Variability in Lung Transplant Clinical Practices in Canada: Results of a National Survey.
Margret Michaels, Karina Kaur, Jason Weatherald, Jayan Nagendran, Meghan Aversa, Roland Nador, Charles Poirier, Kieran Halloran
Abstract
Open AccessBackground: Lung transplant outcomes remain inferior to other solid organ transplants, but there is substantial heterogeneity. Some of this may relate to variations in clinical practice, but the degree to which this variability exists in Canada is not known. We sought to quantify the average practice and the variance among Canadian lung transplant physicians and surgeons via a national survey. Methods: We conducted a digital survey of all physicians and surgeons in all Canadian lung transplant centers, including surgical centers (which perform transplants and provide care pre- and posttransplant) and nonsurgical centers (which provide care pre- and posttransplant). We reported overall averages and results stratified by center. Variability across centers was expressed as Pearson chi-square tests or ANOVA, whereas within-center variability was expressed as percentages and interquartile ranges. Results: We identified 55 clinicians across Canada, of whom 44 (80%) completed the survey, including 31 physicians and 13 surgeons. Respondents were predominantly men (64%), of age 40-49 y (36%), and in practice for 5-15 y (47%).

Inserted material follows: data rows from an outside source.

(** X17: after a [set_fmt] on the ACTIVE format, [get_fmt] reports the
    size [set_fmt] answered with, as bus code 0x3007 and field order
    "none", and does not change the instance; a sub-device opened then
    starts with that same format as its try format.  A TRY [set_fmt]
    leaves the instance alone, so the active format is still the old
    one. *)
Theorem set_then_get_format
    (env : environment) (fw fh : Z) (try_fmt : v4l2_mbus_framefmt)
    (st : world) :
  let set := ov13855_set_pad_format env V4L2_SUBDEV_FORMAT_ACTIVE fw fh st in
  let get := ov13855_get_pad_format V4L2_SUBDEV_FORMAT_ACTIVE try_fmt
               (snd set) in
  let try := ov13855_set_pad_format env V4L2_SUBDEV_FORMAT_TRY fw fh st in
  fst get = (0, ov13855_update_pad_format (ov13855_find_best_fit fw fh)) /\
  (fmt_width (snd (fst get)), fmt_height (snd (fst get))) = snd (fst set) /\
  snd get = snd set /\
  ov13855_open (snd set) = get /\
  fst (ov13855_get_pad_format V4L2_SUBDEV_FORMAT_ACTIVE try_fmt (snd try))
  = (0, ov13855_update_pad_format (cur_mode (dev st))).
Proof.
  cbv zeta.
  rewrite (set_pad_format_active_steps env V4L2_SUBDEV_FORMAT_ACTIVE fw fh st
             eq_refl).
  cbv zeta. cbn [fst snd].
  set (mode := ov13855_find_best_fit fw fh). clearbody mode.
  set (s0 := set_dev (set_cur_mode mode (dev st)) st).
  assert (cur_mode (dev s0) = mode) as C0 by reflexivity. clearbody s0.
  pose proof (s_ctrl_shell env V4L2_CID_LINK_FREQ (link_freq_index mode) s0)
    as S1.
  set (s1 := snd (__v4l2_ctrl_s_ctrl env V4L2_CID_LINK_FREQ _ s0)) in *.
  clearbody s1.
  pose proof (s_ctrl_shell env V4L2_CID_PIXEL_RATE
                (pixel_rate (link_freq_config_at (link_freq_index mode))) s1)
    as S2.
  unfold __v4l2_ctrl_s_ctrl_int64.
  set (s2 := snd (__v4l2_ctrl_s_ctrl env V4L2_CID_PIXEL_RATE _ s1)) in *.
  clearbody s2.
  pose proof (modify_range_shell V4L2_CID_VBLANK OV13855_VBLANK_MIN
                (to_u32 (OV13855_VTS_MAX - height mode)) 1
                (to_s32 (vts mode - height mode)) s2) as S3.
  set (s3 := snd (__v4l2_ctrl_modify_range V4L2_CID_VBLANK _ _ _ _ s2)) in *.
  clearbody s3.
  pose proof (s_ctrl_shell env V4L2_CID_VBLANK
                (to_s32 (vts mode - height mode)) s3) as S4.
  set (s4 := snd (__v4l2_ctrl_s_ctrl env V4L2_CID_VBLANK _ s3)) in *.
  clearbody s4.
  set (hb := to_u32 _).
  pose proof (modify_range_shell V4L2_CID_HBLANK hb hb 1 hb s4) as S5.
  set (s5 := snd (__v4l2_ctrl_modify_range V4L2_CID_HBLANK _ _ _ _ s4)) in *.
  clearbody s5.
  assert (cur_mode (dev s5) = mode) as C5.
  { rewrite (shell_cur_mode _ _ S5), (shell_cur_mode _ _ S4),
      (shell_cur_mode _ _ S3), (shell_cur_mode _ _ S2),
      (shell_cur_mode _ _ S1). exact C0. }
  unfold ov13855_get_pad_format, ov13855_open, bind, get_dev, ret.
  change (V4L2_SUBDEV_FORMAT_ACTIVE =? 0) with false. cbv iota.
  cbn [fst snd]. rewrite C5.
  repeat split.
Qed.
Definition IndependentClusterAgent_children_map (context : Z) (h_m : MH)
    : result (list (MH * R)) :=
  let old_assignments := mh_get_assignments h_m in
  let* new_assignments := augment_assignments [old_assignments] context in
  for_each (λ assignment : assignment,
    let* k := dict_getitem assignment context in
    let h_m0 := mh_add_new_context_assignment context k (mh_deep_copy h_m) in
    Ok (h_m0, (mh_get_log_prior h_m0 + mh_get_log_likelihood h_m0)%R))
    new_assignments.

Definition IndependentClusterAgent_augment_assignments (context : Z)
    (self : IndependentClusterAgent RH MH) : result (IndependentClusterAgent RH MH) :=
  let* new_rew :=
    for_each (IndependentClusterAgent_children_rew context) (ic_reward_hypotheses self) in
  let new_rew := concat new_rew in
  let* new_map :=
    for_each (IndependentClusterAgent_children_map context) (ic_mapping_hypotheses self) in
  let new_map := concat new_map in
  Ok {| ic_reward_hypotheses := fst <$> new_rew;
        ic_mapping_hypotheses := fst <$> new_map;
        ic_log_belief_rew := snd <$> new_rew;
        ic_log_belief_map := snd <$> new_map |}.

(** The normalised beliefs of [MapClusteringAgent.update]:
    [belief[ii] = np.exp(log_posterior)] for every hypothesis, then
    [belief /= np.sum(belief)]. *)
Definition normalised_beliefs {H} (get_log_posterior : H → R) (hs : list H) : list R :=
  let belief := (λ h, exp (get_log_posterior h)) <$> hs in
  (λ x, x / np_sum belief)%R <$> belief.

(** [MapClusteringAgent.update(experience_tuple)] *)
Definition MapClusteringAgent_update (task : T) (experience : experience_tuple)
    (self : MapClusteringAgent RH MH) : result (MapClusteringAgent RH MH) :=
  let '(_, a, aa, r, (loc_prime, c)) := experience in
  let mapping_hypotheses := mh_updating_mapping c a aa <$> mc_mapping_hypotheses self in
  let* sp := dict_getitem (state_location_key task) loc_prime in
  let reward_hypotheses := rh_update c sp r <$> mc_reward_hypotheses self in
  Ok {| mc_reward_hypotheses := reward_hypotheses;
        mc_mapping_hypotheses := mapping_hypotheses;
        mc_belief_rew := normalised_beliefs rh_get_log_posterior reward_hypotheses;
        mc_belief_map := normalised_beliefs mh_get_log_posterior mapping_hypotheses |}.
(** *** C10 *)

(** C10: [add] and [multiply] take whatever [+] and [*] take.  On two
    strings [add] returns their concatenation, which depends on the order:
    [add("a", "b")] is ["ab"] and [add("b", "a")] is ["ba"], and the two are
    not equal.  [multiply] repeats a string an int number of times.  Off
    the numbers the methods are not total: an int and a string cannot be
    added, two strings cannot be multiplied, and [None] cannot be added to
    [None]; each raises [TypeError]. *)
Theorem operators_beyond_numbers (self : value) (s : state)
    (x y : string) (n : Z) :
  add self (VStr x) (VStr y) s = (Ok (VStr (x +:+ y)), s) ∧
  fst (add self (VStr "a") (VStr "b") s) = Ok (VStr "ab") ∧
  fst (add self (VStr "b") (VStr "a") s) = Ok (VStr "ba") ∧
  py_eq (VStr "ab") (VStr "ba") = false ∧
  fst (multiply self (VStr "ab") (VInt 2) s) = Ok (VStr "abab") ∧
  fst (multiply self (VInt 2) (VStr "ab") s) = Ok (VStr "abab") ∧
  fst (add self (VInt n) (VStr x) s) = Raise TypeError ∧
  fst (add self (VStr x) (VInt n) s) = Raise TypeError ∧
  fst (multiply self (VStr x) (VStr y) s) = Raise TypeError ∧
  fst (add self VNone VNone s) = Raise TypeError.
Proof. repeat split. Qed.

End Properties.

(** ** Further properties of the methods and of the module body *)

Module Extras.
Import Host Sample Props HostFacts SampleFacts.

Lemma in_range_convert (n : Z) :
  fits_double n = true →
  PyLong_AsDouble n = Ok (double_of (VInt n)).
Proof.
  unfold fits_double. intros Hfit.
  destruct (PyLong_AsDouble_cases n) as [Hn | Hn]; rewrite Hn in *;
    [discriminate | reflexivity].
Qed.

Lemma float_plus_nan_r (x : spec_float) : float_plus x S754_nan = S754_nan.
Proof. destruct x; reflexivity. Qed.

Lemma float_times_nan_r (x : spec_float) : float_times x S754_nan = S754_nan.
Proof. destruct x; reflexivity. Qed.

(** *** Algebra of [add] and [multiply] on ints *)


(** *** The type of the result *)

(** X2: when [add] or [multiply] returns on two numbers, the result is an
    int if both arguments are ints and a float otherwise: ints are never
    turned into floats, and a float argument always gives a float. *)
Theorem result_type (self a b v : value) (s : state) :
  is_numeric a = true → is_numeric b = true →
  fst (add self a b s) = Ok v ∨ fst (multiply self a b s) = Ok v →
  type_of v = if is_int a && is_int b then TInt else TFloat.
Proof.
  rewrite add_run, multiply_run; simpl fst.
  destruct a as [| x | x | | |], b as [| y | y | | |]; try discriminate;
    intros _ _.
  - rewrite add_int_int, mul_int_int.
    intros [H | H]; unfold Ok in H; simplify_eq; reflexivity.
  - rewrite add_int_float, mul_int_float.
    destruct (PyLong_AsDouble x);
      intros [H | H]; unfold Ok, Raise in H; simplify_eq; reflexivity.
  - rewrite add_float_int, mul_float_int.
    destruct (PyLong_AsDouble y);
      intros [H | H]; unfold Ok, Raise in H; simplify_eq; reflexivity.
  - rewrite add_float_float, mul_float_float.
    intros [H | H]; unfold Ok in H; simplify_eq; reflexivity.
Qed.

Lemma result_type_witness :
  is_numeric (VInt 3) = true ∧
  is_numeric (VFloat one) = true ∧
  (fst (add calc (VInt 3) (VFloat one) final)
     = Ok (VFloat (S754_finite false (2 ^ 52) (-50))) ∨
   fst (multiply calc (VInt 3) (VFloat one) final)
     = Ok (VFloat (S754_finite false (2 ^ 52) (-50)))) ∧
  type_of (VFloat (S754_finite false (2 ^ 52) (-50)))
    = (if is_int (VInt 3) && is_int (VFloat one) then TInt else TFloat).
Proof.
  split; [reflexivity |]. split; [reflexivity |].
  split; [left; vm_compute; reflexivity |].
  apply (result_type calc (VInt 3) (VFloat one)
           (VFloat (S754_finite false (2 ^ 52) (-50))) final);
    [reflexivity | reflexivity | left; vm_compute; reflexivity].
Defined.

(** *** Operands that are not numbers *)

(** X3: [Calculator] defines no operator method, so an instance of it, the
    class itself or [None] as either argument makes [add] and [multiply]
    raise [TypeError], whatever the other argument is; the state is left as
    it was. *)
Theorem opaque_operand_TypeError (self a b : value) (s : state) :
  is_opaque a || is_opaque b = true →
  add self a b s = (Raise TypeError, s) ∧
  multiply self a b s = (Raise TypeError, s).
Proof.
  rewrite add_run, multiply_run.
  destruct a, b; try discriminate; intros _; split; reflexivity.
Qed.

Lemma opaque_operand_TypeError_witness :
  is_opaque (VInt 1) || is_opaque calc = true ∧
  add calc (VInt 1) calc final = (Raise TypeError, final) ∧
  multiply calc (VInt 1) calc final = (Raise TypeError, final).
Proof.
  split; [reflexivity |].
  apply (opaque_operand_TypeError calc (VInt 1) calc final). reflexivity.
Defined.

(** *** NaN and zero *)

(** X4: NaN is absorbing: on two numbers in range of which one is NaN, [add]
    and [multiply] return NaN. *)
Theorem nan_propagates (self a b : value) (s : state) :
  is_numeric a = true → is_numeric b = true → in_float_range a b = true →
  is_nan a || is_nan b = true →
  add self a b s = (Ok (VFloat S754_nan), s) ∧
  multiply self a b s = (Ok (VFloat S754_nan), s).
Proof.
  rewrite add_run, multiply_run.
  destruct a as [| x | x | | |], b as [| y | y | | |]; try discriminate;
    intros _ _ Hr Hnan; simpl in Hr, Hnan.
  - destruct y; try discriminate.
    rewrite add_int_float, mul_int_float, (in_range_convert _ Hr).
    unfold Ok. rewrite float_plus_nan_r, float_times_nan_r.
    split; reflexivity.
  - destruct x; try discriminate.
    rewrite add_float_int, mul_float_int, (in_range_convert _ Hr).
    split; reflexivity.
  - rewrite add_float_float, mul_float_float.
    destruct x; try (destruct y; try discriminate;
      rewrite float_plus_nan_r, float_times_nan_r); split; reflexivity.
Qed.
(** C9.  The request body, the same in both operations, is the JSON text
    of an object in which a field the caller left unset does not occur:
    [safetySettings] at the top, the six sampling fields inside
    [generationConfig]; a field that is set occurs with the caller's
    value.  With nothing set the body is
    [{"contents":[],"generationConfig":{}}]. *)
Theorem unset_fields_are_absent_from_body (request : GenerateContentParameters) :
  (exists top gc,
     SerializeJSONProperty (payload request) = Some (JObject top) /\
     init_body (post_init request) = Some (JSON.stringify (JObject top)) /\
     lookup (js "contents") top = Some (contents request) /\
     lookup (js "generationConfig") top = Some (JObject gc) /\
     lookup (js "safetySettings") top =
       option_map JArray (config_field request safetySettings) /\
     lookup (js "temperature") gc =
       option_map JNumber (config_field request temperature) /\
     lookup (js "topP") gc = option_map JNumber (config_field request topP) /\
     lookup (js "topK") gc = option_map JNumber (config_field request topK) /\
     lookup (js "candidateCount") gc =
       option_map JNumber (config_field request candidateCount) /\
     lookup (js "maxOutputTokens") gc =
       option_map JNumber (config_field request maxOutputTokens) /\
     lookup (js "stopSequences") gc =
       option_map (fun l => JArray (map JString l))
         (config_field request stopSequences)) /\
  (forall platform this,
     exists t,
       fst (generateContent platform this request) =
       CallFetchWithTimeout (getEndpoint this false) (post_init request)
         (timeoutMs this) :: t) /\
  (forall platform this,
     exists t,
       fst (generateContentStream platform this request) =
       CallFetch (getEndpoint this true) (post_init request) :: t) /\
  init_body (post_init example_request) =
    Some (js ("{" ++ dq ++ "contents" ++ dq ++ ":[]," ++
              dq ++ "generationConfig" ++ dq ++ ":{}}")).
Proof.
  split; [|split; [|split]].
  - do 2 eexists. split; [apply payload_serialized|].
    split; [unfold post_init, JSON_stringify; cbn [init_body];
            now rewrite payload_serialized|].
    split; [reflexivity|].
    split; [change (lookup ?k ((js "contents", ?c) :: ?r)) with (lookup k r);
            rewrite lookup_present; now destruct (config_field request safetySettings)|].
    split; [change (lookup ?k ((js "contents", ?c) :: ?r)) with (lookup k r);
            rewrite lookup_present; now destruct (config_field request safetySettings)|].
    repeat split; rewrite !lookup_present;
      repeat match goal with
             | |- context [jsstring_eqb (js ?a) (js ?b)] =>
                 let v := eval vm_compute in (jsstring_eqb (js a) (js b)) in
                 change (jsstring_eqb (js a) (js b)) with v
             end; cbv iota;
      match goal with
      | |- match ?o with _ => _ end = _ => now destruct o
      end.
  - intros platform this. unfold generateContent. rewrite try_catch_throw.
    cbn [fst]. unfold bind at 1. unfold await at 1.
    destruct (fetchWithTimeout _ _ _ _) as [r|e]; [|now eexists].
    destruct (if negb (ok r) then _ else _) as [t c]. now eexists.
  - intros platform this. unfold generateContentStream. rewrite try_catch_throw.
    cbn [fst]. unfold bind at 1. unfold await at 1.
    destruct (fetch _ _ _) as [r|e]; [|now eexists].
    destruct (if negb (ok r) then _ else _) as [t c]. now eexists.
  - vm_compute. reflexivity.
Qed.

(** The two operations the local server does not offer fail at once, with
    no action performed before the error. *)
Lemma unsupported_operations_fail :
  countTokens =
    ([], Throw (mkError (js "countTokens is not supported by the local LLM server."))) /\
  embedContent =
    ([], Throw (mkError (js "embedContent is not supported by the local LLM server."))).
Proof. split; reflexivity. Qed.

(* ===================================================================== *)
(** ** Further properties: how the two calls end *)
(* ===================================================================== *)

Lemma reader_split reader :
  exists tail,
    reader = map ReadValue (leading_values reader) ++ tail /\
    leading_values tail = [] /\
    first_failure tail = first_failure reader.
Proof.
  induction reader as [|x r (tail & E & L & F)].
  - now exists [].
  - destruct x as [value| |e].
    + exists tail. simpl. now rewrite <- E.
    + now exists (ReadDone :: r).
    + now exists (ReadRejected e :: r).
Qed.

Lemma read_loop_end tail st :
  leading_values tail = [] ->
  read_loop tail st =
  ([CallRead], match first_failure tail with
               | None => Return tt
               | Some e => Throw e
               end).
Proof.
  destruct tail as [|[value| |e] r]; intro H; try reflexivity.
  discriminate H.
Qed.

Lemma reads_app a b : reads (a ++ b) = (reads a + reads b)%nat.
Proof. unfold reads. now rewrite filter_app, length_app. Qed.

Lemma reads_of_outputs t : outputs t = t -> reads t = 0%nat.
Proof.
  induction t as [|x t IH]; [reflexivity|].
  unfold outputs. simpl. destruct (is_output x) eqn:O.
  - intro E. injection E as E. destruct x; try discriminate O; now apply IH.
  - intro E. exfalso.
    assert (L : (List.length (filter is_output t) <= List.length t)%nat)
      by apply filter_length_le.
    rewrite E in L. simpl in L. lia.
Qed.

Lemma reads_run_chunks chunks st : reads (fst (run_chunks st chunks)) = 0%nat.
Proof. apply reads_of_outputs, run_chunks_outputs. Qed.

Lemma read_loop_reads chunks : forall st tail,
  reads (fst (read_loop (map ReadValue chunks ++ tail) st)) =
  (List.length chunks
   + reads (fst (read_loop tail (snd (run_chunks st chunks)))))%nat.
Proof.
  induction chunks as [|value rest IH]; intros st tail; [reflexivity|].
  change (map ReadValue (value :: rest) ++ tail)
    with (ReadValue value :: (map ReadValue rest ++ tail)).
  rewrite read_loop_value, run_chunks_cons. cbn [fst snd].
  change (reads (CallRead :: ?x)) with (S (reads x)).
  rewrite reads_app, IH.
  rewrite (reads_of_outputs (fst (on_chunk st value))).
  - simpl. lia.
  - rewrite on_chunk_eq. apply frame_outputs.
Qed.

We found the most substantial variability between centers in infection prophylaxis (63%), immunosuppression/rejection management (59%), surgical and perioperative care, and candidate selection. Significant practice variability was also noted within centers. Conclusions: This is the first portrait of average Canadian lung transplant practice and how these differ within and between centers. These differences may affect access to transplantation as well as posttransplant outcomes, and discussions about care standardization based on the best available evidence via existing national bodies would be worthwhile.